--- EXCERPTED DATA ---

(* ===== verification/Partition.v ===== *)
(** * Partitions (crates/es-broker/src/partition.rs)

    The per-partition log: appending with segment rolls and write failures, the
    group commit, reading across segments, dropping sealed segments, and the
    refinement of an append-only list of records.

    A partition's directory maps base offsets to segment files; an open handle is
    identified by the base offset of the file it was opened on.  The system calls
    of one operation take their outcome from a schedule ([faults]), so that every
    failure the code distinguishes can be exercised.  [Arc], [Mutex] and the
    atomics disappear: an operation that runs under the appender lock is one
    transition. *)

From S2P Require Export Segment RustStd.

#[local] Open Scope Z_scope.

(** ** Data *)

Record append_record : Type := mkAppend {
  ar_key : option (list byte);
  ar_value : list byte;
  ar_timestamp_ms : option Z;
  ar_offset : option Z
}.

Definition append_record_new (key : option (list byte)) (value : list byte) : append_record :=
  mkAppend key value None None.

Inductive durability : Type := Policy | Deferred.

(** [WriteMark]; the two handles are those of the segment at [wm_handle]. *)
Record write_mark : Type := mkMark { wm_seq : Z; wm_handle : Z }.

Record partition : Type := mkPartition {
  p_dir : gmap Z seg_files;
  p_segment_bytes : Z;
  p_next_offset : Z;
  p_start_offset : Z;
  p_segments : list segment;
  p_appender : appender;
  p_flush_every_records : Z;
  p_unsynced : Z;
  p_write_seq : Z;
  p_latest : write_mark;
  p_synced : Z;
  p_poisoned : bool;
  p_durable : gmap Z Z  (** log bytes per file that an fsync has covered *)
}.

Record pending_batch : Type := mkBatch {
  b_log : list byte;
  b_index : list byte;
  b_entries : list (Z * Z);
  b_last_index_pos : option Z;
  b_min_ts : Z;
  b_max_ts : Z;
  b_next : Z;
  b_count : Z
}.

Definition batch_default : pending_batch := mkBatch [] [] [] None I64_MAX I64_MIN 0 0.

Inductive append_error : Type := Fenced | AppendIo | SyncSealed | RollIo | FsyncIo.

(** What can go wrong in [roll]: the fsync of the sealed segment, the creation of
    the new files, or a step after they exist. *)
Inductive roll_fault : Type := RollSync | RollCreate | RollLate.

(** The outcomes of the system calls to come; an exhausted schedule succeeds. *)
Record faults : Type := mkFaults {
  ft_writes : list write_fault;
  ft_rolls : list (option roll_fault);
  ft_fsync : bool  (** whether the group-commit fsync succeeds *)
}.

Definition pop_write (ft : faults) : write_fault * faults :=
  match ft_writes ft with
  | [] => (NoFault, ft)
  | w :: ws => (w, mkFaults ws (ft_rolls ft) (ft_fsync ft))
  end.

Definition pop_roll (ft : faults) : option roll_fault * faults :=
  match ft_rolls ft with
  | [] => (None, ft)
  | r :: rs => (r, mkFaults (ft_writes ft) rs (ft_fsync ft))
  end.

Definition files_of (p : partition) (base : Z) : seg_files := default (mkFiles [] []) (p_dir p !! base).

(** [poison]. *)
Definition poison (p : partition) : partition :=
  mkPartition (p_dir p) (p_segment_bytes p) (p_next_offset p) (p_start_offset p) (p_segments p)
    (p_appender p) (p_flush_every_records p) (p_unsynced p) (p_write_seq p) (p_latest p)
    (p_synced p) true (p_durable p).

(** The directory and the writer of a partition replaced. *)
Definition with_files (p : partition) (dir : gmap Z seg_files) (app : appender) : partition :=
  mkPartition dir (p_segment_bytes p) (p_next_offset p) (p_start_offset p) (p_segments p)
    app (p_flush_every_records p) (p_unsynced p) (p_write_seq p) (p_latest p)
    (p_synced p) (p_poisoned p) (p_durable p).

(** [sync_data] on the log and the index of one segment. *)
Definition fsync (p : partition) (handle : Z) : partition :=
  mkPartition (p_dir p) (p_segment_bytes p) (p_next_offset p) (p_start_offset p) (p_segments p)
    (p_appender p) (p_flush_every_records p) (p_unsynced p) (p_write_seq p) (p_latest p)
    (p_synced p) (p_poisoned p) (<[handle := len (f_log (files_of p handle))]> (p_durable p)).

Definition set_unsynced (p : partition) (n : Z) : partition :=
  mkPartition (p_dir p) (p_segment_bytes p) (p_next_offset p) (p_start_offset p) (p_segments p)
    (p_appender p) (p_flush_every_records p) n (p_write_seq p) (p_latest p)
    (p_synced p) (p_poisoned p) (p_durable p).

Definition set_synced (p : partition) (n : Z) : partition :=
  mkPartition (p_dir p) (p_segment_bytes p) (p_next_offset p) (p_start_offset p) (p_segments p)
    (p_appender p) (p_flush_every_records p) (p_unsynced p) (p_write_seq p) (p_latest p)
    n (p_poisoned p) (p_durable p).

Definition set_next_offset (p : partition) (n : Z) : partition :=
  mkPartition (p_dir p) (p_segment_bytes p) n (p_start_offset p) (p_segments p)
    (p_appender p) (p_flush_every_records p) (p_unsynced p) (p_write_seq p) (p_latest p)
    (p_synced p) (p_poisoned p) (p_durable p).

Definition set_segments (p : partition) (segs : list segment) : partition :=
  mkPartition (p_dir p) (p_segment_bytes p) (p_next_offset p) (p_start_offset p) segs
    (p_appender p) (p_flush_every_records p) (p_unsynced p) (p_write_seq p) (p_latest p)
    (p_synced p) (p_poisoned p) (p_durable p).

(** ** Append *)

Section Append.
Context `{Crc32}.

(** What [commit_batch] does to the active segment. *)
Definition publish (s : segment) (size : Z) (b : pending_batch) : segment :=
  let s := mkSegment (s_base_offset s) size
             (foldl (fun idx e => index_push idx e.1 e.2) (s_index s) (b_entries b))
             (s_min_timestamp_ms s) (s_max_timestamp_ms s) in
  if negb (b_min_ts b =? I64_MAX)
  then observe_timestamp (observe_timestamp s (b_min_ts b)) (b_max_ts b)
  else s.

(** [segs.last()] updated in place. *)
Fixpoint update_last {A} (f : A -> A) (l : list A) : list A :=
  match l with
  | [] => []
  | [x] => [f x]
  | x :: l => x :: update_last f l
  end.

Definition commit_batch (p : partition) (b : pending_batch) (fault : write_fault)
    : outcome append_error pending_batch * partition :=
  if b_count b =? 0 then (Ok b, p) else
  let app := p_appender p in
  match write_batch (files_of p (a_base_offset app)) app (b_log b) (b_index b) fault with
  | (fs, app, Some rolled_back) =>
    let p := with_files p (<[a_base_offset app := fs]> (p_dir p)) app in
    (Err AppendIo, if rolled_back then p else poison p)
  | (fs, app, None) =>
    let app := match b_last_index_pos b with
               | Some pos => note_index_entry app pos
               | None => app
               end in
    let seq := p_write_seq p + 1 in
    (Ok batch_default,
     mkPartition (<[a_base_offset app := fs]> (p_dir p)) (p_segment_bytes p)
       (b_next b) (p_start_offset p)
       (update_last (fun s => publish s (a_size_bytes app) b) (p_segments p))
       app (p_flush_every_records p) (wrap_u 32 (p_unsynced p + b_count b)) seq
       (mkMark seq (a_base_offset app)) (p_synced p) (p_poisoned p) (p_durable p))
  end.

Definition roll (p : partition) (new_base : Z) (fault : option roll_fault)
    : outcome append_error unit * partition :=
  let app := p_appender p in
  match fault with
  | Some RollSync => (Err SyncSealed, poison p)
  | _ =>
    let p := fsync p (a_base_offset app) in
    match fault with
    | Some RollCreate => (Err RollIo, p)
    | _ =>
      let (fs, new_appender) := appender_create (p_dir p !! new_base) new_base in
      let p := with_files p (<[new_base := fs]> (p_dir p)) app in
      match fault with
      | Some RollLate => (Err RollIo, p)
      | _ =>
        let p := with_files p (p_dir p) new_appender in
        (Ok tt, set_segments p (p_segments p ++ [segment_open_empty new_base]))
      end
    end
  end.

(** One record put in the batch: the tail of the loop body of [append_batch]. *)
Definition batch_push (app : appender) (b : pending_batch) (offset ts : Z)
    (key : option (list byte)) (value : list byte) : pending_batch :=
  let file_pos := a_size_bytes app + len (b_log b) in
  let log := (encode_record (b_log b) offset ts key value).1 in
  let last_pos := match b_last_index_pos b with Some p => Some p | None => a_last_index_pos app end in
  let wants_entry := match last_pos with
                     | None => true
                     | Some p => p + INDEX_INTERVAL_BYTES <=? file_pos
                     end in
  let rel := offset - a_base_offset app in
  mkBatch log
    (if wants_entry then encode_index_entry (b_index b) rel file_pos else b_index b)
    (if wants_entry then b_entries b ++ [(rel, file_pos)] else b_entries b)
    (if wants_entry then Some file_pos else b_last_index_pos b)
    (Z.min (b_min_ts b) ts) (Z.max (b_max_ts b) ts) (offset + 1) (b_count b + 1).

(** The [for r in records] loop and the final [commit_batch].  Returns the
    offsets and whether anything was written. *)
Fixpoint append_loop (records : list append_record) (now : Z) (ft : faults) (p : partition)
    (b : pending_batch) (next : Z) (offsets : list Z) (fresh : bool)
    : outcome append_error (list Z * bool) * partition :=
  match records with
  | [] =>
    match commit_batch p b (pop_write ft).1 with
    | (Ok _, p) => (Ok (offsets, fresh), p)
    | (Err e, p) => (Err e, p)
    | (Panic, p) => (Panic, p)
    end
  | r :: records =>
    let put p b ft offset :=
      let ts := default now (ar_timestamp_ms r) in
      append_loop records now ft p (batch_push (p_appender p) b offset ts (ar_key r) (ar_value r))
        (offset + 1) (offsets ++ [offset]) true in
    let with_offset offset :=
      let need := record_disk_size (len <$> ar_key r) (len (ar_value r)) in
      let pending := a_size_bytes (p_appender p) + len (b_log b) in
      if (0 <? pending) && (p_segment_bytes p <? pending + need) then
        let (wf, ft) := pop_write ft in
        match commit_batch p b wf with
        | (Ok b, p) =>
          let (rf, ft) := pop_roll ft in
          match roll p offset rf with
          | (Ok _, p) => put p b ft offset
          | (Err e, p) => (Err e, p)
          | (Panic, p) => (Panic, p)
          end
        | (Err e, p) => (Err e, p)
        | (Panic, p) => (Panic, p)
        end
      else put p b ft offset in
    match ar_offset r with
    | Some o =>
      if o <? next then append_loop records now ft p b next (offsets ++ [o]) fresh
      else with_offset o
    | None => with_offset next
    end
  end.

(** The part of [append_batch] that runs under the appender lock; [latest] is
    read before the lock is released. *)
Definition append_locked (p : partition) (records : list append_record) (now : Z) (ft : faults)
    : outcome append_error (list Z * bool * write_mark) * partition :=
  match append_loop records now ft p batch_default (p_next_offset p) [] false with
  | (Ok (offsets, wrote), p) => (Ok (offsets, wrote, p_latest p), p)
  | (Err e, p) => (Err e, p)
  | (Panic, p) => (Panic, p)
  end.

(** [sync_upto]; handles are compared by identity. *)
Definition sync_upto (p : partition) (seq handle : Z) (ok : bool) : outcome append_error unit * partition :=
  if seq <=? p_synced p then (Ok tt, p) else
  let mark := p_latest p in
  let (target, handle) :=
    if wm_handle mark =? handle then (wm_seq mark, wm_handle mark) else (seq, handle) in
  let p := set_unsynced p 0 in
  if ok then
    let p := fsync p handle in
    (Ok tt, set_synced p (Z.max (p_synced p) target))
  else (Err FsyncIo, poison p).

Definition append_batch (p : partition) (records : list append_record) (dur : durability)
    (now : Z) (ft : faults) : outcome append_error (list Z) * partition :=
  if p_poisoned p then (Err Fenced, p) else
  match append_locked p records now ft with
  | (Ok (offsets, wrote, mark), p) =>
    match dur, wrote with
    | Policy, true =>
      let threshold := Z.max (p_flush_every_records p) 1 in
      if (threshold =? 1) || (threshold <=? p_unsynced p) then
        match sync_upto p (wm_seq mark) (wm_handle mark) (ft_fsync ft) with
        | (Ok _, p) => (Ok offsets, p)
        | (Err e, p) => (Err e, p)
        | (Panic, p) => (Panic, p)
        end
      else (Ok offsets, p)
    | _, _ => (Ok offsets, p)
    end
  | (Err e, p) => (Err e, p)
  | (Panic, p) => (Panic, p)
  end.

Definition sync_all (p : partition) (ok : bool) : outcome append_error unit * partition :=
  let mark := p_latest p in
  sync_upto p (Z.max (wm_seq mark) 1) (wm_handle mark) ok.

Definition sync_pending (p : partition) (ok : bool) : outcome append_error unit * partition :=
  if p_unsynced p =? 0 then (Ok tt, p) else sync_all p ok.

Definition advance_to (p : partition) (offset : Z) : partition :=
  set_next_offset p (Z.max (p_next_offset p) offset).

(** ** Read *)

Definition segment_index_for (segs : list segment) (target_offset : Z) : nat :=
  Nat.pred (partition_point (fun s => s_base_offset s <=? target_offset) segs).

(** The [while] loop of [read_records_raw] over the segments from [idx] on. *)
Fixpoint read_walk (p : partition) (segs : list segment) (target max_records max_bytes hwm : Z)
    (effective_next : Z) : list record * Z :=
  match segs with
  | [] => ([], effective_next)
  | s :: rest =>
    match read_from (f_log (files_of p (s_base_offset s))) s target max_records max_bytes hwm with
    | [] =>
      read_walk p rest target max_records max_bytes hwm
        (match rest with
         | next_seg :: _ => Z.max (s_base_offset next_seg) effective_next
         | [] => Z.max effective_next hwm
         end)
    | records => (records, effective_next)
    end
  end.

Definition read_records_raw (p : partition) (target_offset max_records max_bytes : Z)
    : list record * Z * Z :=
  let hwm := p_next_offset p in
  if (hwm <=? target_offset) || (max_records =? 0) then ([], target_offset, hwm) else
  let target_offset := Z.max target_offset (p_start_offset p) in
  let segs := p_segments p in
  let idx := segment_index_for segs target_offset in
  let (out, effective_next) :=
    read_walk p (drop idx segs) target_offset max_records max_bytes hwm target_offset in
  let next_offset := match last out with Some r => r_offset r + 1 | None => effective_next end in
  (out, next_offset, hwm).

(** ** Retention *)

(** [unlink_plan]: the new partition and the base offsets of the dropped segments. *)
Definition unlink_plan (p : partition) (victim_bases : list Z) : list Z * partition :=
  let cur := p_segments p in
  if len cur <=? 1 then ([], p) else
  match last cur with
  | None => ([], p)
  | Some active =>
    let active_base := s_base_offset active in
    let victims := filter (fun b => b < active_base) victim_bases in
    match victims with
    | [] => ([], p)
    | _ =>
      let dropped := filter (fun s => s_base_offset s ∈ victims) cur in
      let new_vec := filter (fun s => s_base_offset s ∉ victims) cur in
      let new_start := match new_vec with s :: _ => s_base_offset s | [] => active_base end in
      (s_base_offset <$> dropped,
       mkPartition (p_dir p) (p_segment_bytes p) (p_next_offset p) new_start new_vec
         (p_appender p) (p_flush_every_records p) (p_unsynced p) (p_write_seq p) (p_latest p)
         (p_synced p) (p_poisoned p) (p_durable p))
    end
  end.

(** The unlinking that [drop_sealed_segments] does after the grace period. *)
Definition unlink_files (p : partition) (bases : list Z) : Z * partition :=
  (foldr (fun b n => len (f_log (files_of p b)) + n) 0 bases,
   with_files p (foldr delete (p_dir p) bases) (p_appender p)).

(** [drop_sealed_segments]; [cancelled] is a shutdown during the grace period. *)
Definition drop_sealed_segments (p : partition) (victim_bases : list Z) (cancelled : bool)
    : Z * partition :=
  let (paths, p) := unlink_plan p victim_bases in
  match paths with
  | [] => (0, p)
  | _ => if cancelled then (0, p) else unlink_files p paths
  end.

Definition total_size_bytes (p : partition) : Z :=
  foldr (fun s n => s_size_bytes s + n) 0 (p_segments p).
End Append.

--- TRY IT ---
Tally every line in these entries where the string "foldr" occurs. The tally alone is the answer.

--- ANSWER SPACE ---
3